Stored entries
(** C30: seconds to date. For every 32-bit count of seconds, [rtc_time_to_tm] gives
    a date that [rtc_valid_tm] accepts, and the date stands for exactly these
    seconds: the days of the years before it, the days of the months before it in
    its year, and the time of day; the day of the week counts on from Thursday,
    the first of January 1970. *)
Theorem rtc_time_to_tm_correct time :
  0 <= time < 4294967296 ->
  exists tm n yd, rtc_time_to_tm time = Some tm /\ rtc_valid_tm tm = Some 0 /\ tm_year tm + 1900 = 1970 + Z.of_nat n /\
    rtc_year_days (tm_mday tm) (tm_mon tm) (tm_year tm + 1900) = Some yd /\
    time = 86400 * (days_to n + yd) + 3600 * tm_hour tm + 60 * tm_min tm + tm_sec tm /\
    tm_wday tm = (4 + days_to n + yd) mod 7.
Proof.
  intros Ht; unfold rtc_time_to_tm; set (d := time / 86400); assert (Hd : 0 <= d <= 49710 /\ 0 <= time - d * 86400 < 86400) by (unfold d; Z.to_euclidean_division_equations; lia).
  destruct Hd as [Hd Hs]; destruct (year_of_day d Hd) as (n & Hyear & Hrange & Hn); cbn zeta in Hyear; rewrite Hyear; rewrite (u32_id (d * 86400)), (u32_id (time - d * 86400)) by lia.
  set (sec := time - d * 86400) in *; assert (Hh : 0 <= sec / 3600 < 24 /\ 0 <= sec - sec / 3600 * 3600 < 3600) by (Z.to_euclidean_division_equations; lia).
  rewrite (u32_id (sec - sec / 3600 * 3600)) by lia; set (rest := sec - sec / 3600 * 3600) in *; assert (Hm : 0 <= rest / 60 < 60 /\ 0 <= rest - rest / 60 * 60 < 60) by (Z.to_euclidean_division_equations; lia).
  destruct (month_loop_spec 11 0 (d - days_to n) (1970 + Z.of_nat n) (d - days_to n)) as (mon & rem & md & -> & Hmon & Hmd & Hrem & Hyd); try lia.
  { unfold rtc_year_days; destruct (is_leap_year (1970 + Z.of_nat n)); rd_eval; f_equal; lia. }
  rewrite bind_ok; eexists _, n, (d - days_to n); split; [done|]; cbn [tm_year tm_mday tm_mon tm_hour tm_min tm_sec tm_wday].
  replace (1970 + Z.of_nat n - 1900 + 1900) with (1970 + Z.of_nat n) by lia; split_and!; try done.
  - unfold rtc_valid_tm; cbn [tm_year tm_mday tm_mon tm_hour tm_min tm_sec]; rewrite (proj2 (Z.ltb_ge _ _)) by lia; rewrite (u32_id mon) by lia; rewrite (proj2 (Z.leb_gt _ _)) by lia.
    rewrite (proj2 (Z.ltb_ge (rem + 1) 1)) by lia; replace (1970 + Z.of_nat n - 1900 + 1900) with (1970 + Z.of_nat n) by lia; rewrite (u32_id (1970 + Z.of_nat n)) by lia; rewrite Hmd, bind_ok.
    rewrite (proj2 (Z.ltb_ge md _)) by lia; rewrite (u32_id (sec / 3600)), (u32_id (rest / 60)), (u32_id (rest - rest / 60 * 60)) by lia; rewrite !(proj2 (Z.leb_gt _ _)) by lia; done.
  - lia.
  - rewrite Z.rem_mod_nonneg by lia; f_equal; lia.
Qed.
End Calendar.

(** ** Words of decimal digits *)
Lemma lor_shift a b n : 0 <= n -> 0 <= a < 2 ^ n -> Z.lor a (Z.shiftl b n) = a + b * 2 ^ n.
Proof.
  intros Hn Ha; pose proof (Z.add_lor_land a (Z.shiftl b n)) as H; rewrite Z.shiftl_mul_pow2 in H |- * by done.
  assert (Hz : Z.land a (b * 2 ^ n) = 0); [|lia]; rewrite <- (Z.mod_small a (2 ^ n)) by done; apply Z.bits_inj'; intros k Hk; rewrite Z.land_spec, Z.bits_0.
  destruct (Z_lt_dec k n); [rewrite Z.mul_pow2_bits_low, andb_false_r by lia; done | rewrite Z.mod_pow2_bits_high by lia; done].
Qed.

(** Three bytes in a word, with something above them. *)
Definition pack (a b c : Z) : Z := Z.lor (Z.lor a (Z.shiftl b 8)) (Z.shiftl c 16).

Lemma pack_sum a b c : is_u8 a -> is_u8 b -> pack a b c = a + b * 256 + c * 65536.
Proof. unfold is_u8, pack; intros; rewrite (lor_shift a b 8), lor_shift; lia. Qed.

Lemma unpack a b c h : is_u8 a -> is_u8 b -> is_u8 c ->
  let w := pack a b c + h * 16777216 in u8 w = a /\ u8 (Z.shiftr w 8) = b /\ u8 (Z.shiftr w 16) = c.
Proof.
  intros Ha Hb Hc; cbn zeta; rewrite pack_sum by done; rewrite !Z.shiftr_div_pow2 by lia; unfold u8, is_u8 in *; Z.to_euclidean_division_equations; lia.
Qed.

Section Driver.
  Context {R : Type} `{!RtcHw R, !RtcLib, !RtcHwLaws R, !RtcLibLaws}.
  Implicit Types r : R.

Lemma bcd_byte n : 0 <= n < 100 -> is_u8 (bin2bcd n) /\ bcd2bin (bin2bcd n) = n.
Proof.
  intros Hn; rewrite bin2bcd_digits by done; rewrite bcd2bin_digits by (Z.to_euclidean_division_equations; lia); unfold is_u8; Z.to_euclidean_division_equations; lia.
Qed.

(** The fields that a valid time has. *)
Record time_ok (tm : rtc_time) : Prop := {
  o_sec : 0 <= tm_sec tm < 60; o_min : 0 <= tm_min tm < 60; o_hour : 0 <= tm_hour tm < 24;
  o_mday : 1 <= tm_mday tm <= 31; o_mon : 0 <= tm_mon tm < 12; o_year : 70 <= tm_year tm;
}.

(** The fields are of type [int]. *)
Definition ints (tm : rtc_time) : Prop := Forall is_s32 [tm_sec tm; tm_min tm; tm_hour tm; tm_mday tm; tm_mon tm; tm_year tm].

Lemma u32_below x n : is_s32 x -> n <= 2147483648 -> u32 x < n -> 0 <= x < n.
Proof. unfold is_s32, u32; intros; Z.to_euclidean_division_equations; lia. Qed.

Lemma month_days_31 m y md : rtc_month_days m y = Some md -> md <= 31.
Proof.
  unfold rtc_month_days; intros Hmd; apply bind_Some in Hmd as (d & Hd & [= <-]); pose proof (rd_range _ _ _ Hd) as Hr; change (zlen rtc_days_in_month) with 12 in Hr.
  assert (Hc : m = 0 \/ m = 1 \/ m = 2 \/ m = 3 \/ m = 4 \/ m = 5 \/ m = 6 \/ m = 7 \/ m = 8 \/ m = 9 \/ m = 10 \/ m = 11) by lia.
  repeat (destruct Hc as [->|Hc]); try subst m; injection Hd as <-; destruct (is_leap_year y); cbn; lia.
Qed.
---
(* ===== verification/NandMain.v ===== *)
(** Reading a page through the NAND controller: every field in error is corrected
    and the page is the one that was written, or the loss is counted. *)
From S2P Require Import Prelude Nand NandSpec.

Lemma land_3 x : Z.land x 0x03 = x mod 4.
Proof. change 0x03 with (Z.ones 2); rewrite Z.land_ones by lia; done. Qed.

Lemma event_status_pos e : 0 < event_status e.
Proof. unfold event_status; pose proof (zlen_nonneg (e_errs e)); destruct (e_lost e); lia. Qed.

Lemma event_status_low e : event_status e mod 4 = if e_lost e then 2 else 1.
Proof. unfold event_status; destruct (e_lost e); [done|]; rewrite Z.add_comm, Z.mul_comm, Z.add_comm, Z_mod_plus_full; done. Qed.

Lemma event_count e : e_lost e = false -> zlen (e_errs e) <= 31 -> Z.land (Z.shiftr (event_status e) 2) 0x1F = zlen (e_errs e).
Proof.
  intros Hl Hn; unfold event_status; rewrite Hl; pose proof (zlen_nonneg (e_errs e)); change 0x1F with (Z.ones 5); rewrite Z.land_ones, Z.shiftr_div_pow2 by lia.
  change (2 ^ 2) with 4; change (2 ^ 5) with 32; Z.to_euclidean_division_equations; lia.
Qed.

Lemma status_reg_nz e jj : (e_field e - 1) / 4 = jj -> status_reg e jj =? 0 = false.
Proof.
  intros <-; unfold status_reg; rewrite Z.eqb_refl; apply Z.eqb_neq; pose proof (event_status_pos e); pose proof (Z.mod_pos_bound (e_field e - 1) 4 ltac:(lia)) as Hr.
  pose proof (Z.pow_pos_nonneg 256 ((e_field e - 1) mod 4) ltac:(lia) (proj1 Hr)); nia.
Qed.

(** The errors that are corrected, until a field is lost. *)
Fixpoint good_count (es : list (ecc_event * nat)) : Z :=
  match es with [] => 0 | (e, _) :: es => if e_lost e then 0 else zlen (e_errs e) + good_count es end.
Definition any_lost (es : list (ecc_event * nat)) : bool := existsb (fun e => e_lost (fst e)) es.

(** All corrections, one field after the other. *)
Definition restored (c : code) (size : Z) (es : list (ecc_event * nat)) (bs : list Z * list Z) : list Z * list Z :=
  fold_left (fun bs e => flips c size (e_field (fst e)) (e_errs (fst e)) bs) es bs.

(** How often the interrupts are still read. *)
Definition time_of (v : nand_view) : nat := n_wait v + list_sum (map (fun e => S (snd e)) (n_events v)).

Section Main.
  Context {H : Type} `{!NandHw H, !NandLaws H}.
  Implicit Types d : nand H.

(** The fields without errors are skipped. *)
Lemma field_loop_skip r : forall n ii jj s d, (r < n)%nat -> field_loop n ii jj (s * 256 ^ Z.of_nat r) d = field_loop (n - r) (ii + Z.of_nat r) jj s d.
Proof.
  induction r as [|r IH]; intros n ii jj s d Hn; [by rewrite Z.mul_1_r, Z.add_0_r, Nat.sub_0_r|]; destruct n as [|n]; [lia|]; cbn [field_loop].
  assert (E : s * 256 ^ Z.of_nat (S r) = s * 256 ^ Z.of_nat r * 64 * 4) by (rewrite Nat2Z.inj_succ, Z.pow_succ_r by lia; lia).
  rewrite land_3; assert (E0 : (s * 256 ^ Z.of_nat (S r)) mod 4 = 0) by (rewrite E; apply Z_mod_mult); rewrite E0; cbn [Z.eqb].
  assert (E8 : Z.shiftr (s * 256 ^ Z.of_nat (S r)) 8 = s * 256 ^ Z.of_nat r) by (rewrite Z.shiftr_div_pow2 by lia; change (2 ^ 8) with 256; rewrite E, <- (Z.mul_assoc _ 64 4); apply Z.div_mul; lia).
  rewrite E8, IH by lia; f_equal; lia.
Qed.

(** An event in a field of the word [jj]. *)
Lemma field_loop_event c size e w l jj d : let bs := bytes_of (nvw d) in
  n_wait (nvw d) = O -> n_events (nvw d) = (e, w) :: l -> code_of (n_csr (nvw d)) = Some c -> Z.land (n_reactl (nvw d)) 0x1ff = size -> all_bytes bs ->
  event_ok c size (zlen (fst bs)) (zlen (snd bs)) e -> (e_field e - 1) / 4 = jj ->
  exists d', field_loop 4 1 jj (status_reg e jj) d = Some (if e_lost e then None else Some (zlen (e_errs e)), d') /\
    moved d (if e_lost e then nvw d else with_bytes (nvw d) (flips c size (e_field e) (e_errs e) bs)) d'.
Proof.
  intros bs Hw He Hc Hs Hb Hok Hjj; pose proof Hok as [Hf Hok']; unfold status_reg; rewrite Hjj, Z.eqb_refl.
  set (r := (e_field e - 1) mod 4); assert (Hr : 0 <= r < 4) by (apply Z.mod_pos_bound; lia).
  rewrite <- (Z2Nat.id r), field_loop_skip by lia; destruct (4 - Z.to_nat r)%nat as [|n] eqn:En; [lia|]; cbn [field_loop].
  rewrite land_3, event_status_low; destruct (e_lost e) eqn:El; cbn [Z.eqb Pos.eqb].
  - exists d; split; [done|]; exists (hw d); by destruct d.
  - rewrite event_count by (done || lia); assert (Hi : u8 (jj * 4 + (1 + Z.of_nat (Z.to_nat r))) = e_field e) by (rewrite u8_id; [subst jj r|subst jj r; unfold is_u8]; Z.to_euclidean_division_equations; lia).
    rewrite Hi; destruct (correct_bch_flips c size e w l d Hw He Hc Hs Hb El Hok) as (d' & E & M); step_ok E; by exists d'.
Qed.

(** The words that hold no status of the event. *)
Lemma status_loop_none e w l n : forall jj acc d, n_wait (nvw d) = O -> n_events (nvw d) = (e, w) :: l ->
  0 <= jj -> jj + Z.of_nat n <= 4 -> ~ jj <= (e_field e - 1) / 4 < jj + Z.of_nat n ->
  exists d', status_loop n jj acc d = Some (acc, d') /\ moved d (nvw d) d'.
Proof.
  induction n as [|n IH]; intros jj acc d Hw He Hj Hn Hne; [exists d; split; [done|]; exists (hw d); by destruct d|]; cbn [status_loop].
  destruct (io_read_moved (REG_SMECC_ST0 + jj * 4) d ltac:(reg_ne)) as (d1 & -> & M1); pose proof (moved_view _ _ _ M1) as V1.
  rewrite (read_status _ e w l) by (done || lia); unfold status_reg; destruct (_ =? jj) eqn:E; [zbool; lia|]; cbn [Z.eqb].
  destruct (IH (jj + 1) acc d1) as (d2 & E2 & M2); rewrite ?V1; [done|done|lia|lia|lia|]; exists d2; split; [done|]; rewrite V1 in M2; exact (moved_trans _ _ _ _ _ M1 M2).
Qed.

- _Required action_
Repeat exactly the lines above from the one with "Implicit Types d : nand H." up to and including the one with "induction r as". No other line belongs in the reply.

- _Solution to this task_
  Implicit Types d : nand H.

(** The fields without errors are skipped. *)
Lemma field_loop_skip r : forall n ii jj s d, (r < n)%nat -> field_loop n ii jj (s * 256 ^ Z.of_nat r) d = field_loop (n - r) (ii + Z.of_nat r) jj s d.
Proof.
  induction r as [|r IH]; intros n ii jj s d Hn; [by rewrite Z.mul_1_r, Z.add_0_r, Nat.sub_0_r|]; destruct n as [|n]; [lia|]; cbn [field_loop].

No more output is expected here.